§ What the task asks
After going through the data, give the number of lines that contain the word "IndexError" as your sole answer.

[Collected data entries]
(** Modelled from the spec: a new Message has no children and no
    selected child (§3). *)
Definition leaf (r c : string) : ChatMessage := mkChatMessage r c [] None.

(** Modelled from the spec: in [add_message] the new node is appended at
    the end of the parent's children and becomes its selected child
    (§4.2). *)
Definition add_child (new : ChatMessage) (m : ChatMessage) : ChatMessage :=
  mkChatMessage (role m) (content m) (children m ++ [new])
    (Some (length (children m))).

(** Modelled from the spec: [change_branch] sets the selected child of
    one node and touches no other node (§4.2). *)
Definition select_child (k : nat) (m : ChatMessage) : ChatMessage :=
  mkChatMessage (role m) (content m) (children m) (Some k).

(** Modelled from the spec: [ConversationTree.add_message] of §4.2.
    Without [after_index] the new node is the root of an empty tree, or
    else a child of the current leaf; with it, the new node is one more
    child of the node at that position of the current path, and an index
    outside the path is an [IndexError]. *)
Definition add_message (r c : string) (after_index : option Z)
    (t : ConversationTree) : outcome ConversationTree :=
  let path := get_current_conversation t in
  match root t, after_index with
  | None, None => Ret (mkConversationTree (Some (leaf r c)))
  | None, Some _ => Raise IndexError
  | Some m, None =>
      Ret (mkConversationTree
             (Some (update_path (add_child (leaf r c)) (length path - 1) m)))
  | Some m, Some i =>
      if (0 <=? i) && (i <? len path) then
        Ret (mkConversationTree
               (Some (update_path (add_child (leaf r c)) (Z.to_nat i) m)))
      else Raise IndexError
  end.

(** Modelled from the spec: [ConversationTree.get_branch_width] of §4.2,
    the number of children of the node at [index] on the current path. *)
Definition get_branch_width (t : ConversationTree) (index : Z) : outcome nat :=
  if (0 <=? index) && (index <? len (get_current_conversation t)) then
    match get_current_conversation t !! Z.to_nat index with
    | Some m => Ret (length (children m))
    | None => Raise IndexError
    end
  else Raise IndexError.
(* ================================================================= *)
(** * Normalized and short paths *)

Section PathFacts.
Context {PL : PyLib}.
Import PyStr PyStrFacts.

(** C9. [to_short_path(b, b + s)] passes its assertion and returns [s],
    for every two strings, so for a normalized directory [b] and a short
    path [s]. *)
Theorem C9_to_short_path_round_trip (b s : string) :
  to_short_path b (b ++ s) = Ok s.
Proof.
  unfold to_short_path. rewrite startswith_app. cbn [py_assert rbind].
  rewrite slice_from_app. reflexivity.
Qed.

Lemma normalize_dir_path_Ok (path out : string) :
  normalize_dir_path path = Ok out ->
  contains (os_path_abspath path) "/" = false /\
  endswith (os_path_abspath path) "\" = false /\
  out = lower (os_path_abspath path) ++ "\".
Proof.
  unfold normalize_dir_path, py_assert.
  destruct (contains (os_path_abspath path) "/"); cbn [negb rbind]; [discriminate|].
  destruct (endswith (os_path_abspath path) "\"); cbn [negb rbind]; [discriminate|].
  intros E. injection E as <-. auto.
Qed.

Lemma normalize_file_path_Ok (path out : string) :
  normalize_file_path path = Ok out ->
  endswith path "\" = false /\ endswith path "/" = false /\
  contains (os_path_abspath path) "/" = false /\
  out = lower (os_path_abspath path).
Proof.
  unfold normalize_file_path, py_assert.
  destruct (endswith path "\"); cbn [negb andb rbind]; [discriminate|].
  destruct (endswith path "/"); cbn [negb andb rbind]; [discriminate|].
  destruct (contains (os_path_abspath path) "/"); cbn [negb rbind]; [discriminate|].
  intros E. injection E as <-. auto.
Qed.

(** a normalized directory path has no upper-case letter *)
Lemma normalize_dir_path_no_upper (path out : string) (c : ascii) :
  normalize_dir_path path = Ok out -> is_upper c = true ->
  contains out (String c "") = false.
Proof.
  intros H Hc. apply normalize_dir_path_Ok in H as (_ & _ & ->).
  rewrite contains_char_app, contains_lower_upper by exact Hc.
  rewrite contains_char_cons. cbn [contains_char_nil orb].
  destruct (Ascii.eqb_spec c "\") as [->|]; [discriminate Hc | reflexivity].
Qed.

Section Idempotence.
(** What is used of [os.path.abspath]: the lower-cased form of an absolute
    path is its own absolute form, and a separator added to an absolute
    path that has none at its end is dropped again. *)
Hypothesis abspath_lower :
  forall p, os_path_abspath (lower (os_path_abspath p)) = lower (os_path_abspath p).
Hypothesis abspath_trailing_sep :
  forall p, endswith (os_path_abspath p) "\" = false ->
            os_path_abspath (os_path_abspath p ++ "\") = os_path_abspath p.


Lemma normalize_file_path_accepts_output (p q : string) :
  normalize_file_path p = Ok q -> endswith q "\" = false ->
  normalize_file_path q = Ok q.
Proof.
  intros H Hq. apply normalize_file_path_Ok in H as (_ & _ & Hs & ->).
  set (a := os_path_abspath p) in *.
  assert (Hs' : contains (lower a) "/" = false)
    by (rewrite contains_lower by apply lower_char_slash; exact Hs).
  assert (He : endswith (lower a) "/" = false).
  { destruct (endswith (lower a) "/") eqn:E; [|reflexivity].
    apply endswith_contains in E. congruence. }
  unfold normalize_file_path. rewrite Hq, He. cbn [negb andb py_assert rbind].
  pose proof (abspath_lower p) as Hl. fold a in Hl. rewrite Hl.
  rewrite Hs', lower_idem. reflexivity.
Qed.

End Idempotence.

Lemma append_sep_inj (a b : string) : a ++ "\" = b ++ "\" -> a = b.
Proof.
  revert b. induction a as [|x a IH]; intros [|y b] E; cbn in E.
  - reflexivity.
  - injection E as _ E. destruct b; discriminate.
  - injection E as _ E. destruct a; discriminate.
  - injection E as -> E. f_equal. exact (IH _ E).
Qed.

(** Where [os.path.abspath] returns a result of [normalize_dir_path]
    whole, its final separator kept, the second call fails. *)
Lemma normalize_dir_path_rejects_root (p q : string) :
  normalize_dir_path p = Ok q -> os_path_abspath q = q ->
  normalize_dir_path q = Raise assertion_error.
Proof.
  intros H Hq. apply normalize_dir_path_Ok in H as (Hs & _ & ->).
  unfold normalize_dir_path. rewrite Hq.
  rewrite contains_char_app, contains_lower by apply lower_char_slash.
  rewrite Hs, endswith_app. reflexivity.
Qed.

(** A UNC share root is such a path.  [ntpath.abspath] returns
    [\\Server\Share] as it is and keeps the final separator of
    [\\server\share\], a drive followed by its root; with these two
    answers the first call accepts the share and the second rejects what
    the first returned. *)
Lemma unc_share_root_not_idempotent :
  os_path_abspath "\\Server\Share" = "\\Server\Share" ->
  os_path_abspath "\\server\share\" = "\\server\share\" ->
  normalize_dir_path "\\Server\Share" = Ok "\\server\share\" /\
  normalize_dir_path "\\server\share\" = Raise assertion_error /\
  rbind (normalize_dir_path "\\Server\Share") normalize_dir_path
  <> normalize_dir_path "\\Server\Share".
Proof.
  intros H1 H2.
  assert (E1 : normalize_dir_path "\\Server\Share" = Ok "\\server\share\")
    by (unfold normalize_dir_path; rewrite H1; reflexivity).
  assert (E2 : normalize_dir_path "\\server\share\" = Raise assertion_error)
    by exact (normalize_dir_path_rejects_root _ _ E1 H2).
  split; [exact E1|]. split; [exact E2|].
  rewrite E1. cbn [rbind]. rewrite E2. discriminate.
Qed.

§ Answer space
5